**Stored data**
++++++++++
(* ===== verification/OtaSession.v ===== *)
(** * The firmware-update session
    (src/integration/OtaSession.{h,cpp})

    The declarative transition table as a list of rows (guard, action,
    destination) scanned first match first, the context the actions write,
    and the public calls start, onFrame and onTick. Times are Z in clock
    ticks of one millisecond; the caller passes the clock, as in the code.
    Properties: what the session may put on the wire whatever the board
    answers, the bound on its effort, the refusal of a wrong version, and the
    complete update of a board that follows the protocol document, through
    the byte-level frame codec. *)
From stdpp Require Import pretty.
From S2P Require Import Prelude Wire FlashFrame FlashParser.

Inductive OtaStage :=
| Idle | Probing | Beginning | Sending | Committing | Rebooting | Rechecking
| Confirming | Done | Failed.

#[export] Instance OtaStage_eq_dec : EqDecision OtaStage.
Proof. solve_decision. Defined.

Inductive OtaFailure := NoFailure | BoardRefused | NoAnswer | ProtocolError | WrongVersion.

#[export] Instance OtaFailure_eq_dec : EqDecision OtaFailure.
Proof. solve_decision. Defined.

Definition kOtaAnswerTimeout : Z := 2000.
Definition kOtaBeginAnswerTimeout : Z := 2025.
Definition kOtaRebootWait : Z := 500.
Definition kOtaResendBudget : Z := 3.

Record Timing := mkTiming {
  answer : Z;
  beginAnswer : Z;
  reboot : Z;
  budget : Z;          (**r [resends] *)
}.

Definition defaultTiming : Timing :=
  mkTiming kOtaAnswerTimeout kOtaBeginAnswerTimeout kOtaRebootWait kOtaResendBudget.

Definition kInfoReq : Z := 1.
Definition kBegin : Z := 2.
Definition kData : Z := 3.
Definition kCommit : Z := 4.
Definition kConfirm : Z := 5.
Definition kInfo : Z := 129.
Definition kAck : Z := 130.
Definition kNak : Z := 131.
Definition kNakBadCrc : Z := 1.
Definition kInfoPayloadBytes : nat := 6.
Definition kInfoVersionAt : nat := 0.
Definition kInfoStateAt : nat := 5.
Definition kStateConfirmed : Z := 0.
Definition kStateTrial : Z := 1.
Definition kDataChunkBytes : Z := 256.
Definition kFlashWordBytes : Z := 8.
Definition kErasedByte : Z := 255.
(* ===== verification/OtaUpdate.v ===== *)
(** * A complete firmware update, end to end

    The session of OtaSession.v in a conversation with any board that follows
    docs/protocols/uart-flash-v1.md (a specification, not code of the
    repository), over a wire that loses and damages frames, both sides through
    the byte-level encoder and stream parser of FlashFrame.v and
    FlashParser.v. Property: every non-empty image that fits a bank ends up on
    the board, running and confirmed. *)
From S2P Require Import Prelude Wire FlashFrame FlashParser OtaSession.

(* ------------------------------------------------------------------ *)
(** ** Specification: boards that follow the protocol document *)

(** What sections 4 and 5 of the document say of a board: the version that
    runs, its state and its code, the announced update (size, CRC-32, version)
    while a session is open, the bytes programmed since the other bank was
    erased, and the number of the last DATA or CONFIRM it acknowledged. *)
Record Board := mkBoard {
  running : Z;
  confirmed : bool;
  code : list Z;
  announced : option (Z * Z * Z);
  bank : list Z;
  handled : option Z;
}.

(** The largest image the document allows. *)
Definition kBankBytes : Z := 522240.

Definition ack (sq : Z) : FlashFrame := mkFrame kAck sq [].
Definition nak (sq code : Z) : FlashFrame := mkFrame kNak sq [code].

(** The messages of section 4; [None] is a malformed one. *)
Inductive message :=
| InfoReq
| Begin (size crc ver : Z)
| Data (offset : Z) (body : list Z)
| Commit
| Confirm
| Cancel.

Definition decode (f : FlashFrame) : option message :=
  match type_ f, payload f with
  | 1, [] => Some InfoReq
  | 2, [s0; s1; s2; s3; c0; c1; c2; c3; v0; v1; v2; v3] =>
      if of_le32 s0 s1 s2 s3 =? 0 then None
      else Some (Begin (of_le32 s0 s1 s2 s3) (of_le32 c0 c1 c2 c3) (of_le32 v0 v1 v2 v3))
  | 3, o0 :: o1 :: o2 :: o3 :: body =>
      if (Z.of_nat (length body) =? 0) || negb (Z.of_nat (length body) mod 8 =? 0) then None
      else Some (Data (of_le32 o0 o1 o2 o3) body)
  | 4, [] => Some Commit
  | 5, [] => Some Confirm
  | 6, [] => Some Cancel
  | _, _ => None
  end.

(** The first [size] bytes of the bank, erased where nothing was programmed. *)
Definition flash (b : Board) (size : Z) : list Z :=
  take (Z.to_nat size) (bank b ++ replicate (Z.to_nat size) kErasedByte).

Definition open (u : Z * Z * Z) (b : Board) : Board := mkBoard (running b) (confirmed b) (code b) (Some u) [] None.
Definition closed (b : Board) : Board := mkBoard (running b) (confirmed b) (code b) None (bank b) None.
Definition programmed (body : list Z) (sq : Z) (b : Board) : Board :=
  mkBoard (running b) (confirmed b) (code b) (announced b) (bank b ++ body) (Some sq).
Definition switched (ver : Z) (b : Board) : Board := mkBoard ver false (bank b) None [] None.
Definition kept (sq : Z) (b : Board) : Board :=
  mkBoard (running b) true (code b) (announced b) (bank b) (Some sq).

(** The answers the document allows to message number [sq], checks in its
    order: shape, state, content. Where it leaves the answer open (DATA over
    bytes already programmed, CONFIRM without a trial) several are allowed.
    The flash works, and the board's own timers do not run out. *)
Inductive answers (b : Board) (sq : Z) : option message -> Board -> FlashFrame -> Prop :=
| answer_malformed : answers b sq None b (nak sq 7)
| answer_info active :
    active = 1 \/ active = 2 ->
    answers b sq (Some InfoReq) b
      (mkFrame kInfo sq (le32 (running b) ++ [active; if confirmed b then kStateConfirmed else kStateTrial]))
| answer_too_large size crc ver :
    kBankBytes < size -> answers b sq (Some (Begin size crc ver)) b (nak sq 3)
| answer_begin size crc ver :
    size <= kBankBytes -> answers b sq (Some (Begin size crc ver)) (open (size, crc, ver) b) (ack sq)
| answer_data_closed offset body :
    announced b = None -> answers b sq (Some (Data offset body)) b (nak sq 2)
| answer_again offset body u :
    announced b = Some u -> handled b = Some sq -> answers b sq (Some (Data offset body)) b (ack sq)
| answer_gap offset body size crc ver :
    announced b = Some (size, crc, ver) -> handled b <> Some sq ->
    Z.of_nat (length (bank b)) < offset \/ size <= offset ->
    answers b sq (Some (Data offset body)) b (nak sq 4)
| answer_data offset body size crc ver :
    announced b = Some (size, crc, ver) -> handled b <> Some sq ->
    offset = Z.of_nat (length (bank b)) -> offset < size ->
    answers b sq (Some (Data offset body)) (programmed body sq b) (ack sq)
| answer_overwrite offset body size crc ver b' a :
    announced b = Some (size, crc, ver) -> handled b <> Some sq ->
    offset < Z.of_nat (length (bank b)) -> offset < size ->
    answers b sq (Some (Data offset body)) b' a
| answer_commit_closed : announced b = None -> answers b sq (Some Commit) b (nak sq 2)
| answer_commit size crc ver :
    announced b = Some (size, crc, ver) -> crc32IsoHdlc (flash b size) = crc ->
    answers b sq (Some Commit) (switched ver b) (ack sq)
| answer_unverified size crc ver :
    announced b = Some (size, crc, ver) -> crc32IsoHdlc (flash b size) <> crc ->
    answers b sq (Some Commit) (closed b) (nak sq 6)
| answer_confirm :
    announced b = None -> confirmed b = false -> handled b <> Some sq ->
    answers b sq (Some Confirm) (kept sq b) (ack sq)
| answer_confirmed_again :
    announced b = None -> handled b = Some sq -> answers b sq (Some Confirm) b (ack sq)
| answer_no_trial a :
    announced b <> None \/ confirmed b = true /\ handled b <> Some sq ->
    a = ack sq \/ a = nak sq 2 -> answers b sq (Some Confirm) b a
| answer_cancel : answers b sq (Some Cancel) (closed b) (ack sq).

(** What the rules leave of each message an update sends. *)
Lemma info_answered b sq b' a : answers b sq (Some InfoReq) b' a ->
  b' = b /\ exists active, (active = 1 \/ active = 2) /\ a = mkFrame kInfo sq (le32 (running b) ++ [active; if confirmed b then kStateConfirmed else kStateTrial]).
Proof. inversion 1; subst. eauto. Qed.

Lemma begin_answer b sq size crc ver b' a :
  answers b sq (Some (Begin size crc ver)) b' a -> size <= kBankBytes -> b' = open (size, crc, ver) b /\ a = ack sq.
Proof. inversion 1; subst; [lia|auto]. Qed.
++++++++++
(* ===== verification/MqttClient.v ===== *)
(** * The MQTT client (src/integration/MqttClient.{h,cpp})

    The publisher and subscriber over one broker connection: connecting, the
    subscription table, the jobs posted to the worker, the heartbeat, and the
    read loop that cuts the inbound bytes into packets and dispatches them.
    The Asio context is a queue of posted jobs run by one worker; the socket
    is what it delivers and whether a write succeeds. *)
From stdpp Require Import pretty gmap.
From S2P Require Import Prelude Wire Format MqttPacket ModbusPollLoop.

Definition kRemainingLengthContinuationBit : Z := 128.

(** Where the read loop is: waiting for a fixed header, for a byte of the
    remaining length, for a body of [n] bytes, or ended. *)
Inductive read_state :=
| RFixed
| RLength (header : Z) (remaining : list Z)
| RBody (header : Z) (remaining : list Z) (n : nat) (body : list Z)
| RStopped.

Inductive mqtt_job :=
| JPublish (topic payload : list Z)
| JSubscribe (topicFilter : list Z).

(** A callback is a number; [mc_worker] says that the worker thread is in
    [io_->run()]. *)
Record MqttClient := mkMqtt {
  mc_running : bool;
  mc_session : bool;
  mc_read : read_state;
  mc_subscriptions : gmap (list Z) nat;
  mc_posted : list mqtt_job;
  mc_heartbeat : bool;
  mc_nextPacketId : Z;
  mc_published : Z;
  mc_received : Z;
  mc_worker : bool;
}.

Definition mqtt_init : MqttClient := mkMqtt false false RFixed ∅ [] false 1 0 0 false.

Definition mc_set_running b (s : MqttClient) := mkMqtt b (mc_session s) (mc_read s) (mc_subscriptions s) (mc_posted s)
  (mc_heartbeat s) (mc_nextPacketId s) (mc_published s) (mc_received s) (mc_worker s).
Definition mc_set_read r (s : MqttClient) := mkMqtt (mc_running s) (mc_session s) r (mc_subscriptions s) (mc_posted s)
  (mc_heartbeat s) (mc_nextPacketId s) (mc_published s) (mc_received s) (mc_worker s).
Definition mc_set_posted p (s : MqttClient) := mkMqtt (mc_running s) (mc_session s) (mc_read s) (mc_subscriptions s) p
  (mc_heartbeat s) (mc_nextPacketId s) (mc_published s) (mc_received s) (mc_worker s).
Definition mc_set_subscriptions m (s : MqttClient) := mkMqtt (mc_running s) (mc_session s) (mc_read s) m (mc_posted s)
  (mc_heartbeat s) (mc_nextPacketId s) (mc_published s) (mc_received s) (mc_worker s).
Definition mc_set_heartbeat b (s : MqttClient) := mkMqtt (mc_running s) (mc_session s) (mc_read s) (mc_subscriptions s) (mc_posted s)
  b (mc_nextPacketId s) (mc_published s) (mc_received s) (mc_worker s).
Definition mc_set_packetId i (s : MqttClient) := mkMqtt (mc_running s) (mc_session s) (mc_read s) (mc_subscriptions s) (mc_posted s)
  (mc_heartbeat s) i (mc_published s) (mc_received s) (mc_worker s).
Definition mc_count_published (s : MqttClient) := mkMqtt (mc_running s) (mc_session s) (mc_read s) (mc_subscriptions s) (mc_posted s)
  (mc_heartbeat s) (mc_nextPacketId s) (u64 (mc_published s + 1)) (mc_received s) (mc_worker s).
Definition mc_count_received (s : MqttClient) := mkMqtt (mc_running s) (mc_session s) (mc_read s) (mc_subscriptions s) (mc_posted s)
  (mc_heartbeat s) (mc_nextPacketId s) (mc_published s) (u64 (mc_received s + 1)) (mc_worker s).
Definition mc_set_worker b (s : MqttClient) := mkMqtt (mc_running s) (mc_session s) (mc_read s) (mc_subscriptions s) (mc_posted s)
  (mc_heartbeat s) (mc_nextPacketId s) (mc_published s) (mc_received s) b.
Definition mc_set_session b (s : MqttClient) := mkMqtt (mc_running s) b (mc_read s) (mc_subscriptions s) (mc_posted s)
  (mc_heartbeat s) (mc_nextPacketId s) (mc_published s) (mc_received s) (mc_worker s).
++++++++++
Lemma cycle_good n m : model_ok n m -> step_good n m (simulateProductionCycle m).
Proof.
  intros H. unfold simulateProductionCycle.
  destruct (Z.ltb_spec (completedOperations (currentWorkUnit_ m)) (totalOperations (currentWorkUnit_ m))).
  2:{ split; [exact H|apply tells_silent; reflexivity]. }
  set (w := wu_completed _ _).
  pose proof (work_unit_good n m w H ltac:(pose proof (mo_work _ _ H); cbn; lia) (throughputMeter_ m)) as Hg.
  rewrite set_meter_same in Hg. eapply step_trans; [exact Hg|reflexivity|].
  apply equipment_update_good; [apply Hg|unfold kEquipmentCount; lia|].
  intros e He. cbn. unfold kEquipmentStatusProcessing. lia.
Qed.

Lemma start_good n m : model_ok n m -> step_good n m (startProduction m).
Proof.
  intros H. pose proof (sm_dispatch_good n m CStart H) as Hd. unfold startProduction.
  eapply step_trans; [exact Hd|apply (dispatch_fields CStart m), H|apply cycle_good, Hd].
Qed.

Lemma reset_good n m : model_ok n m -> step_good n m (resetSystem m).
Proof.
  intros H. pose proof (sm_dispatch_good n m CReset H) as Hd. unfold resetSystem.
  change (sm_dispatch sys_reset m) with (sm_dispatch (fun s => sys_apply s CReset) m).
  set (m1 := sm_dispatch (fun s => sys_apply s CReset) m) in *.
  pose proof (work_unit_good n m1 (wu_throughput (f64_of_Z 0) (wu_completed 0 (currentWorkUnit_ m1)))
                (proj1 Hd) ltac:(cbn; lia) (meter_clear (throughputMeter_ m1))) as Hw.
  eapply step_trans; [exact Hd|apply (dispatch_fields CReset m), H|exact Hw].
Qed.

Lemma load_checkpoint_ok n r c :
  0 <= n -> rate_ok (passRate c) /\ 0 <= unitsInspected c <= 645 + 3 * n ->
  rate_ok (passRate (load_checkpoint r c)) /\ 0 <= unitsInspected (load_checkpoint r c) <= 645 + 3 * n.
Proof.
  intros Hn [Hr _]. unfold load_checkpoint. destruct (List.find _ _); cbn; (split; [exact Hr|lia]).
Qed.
++++++++++
**About this exercise**
Could you restate word for word the lines above from the one containing "mc_received : Z;" through the one containing "Definition mc_set_session b", both included, and nothing else?

**Solved exercise**
  mc_received : Z;
  mc_worker : bool;
}.

Definition mqtt_init : MqttClient := mkMqtt false false RFixed ∅ [] false 1 0 0 false.

Definition mc_set_running b (s : MqttClient) := mkMqtt b (mc_session s) (mc_read s) (mc_subscriptions s) (mc_posted s)
  (mc_heartbeat s) (mc_nextPacketId s) (mc_published s) (mc_received s) (mc_worker s).
Definition mc_set_read r (s : MqttClient) := mkMqtt (mc_running s) (mc_session s) r (mc_subscriptions s) (mc_posted s)
  (mc_heartbeat s) (mc_nextPacketId s) (mc_published s) (mc_received s) (mc_worker s).
Definition mc_set_posted p (s : MqttClient) := mkMqtt (mc_running s) (mc_session s) (mc_read s) (mc_subscriptions s) p
  (mc_heartbeat s) (mc_nextPacketId s) (mc_published s) (mc_received s) (mc_worker s).
Definition mc_set_subscriptions m (s : MqttClient) := mkMqtt (mc_running s) (mc_session s) (mc_read s) m (mc_posted s)
  (mc_heartbeat s) (mc_nextPacketId s) (mc_published s) (mc_received s) (mc_worker s).
Definition mc_set_heartbeat b (s : MqttClient) := mkMqtt (mc_running s) (mc_session s) (mc_read s) (mc_subscriptions s) (mc_posted s)
  b (mc_nextPacketId s) (mc_published s) (mc_received s) (mc_worker s).
Definition mc_set_packetId i (s : MqttClient) := mkMqtt (mc_running s) (mc_session s) (mc_read s) (mc_subscriptions s) (mc_posted s)
  (mc_heartbeat s) i (mc_published s) (mc_received s) (mc_worker s).
Definition mc_count_published (s : MqttClient) := mkMqtt (mc_running s) (mc_session s) (mc_read s) (mc_subscriptions s) (mc_posted s)
  (mc_heartbeat s) (mc_nextPacketId s) (u64 (mc_published s + 1)) (mc_received s) (mc_worker s).
Definition mc_count_received (s : MqttClient) := mkMqtt (mc_running s) (mc_session s) (mc_read s) (mc_subscriptions s) (mc_posted s)
  (mc_heartbeat s) (mc_nextPacketId s) (mc_published s) (u64 (mc_received s + 1)) (mc_worker s).
Definition mc_set_worker b (s : MqttClient) := mkMqtt (mc_running s) (mc_session s) (mc_read s) (mc_subscriptions s) (mc_posted s)
  (mc_heartbeat s) (mc_nextPacketId s) (mc_published s) (mc_received s) b.
Definition mc_set_session b (s : MqttClient) := mkMqtt (mc_running s) b (mc_read s) (mc_subscriptions s) (mc_posted s)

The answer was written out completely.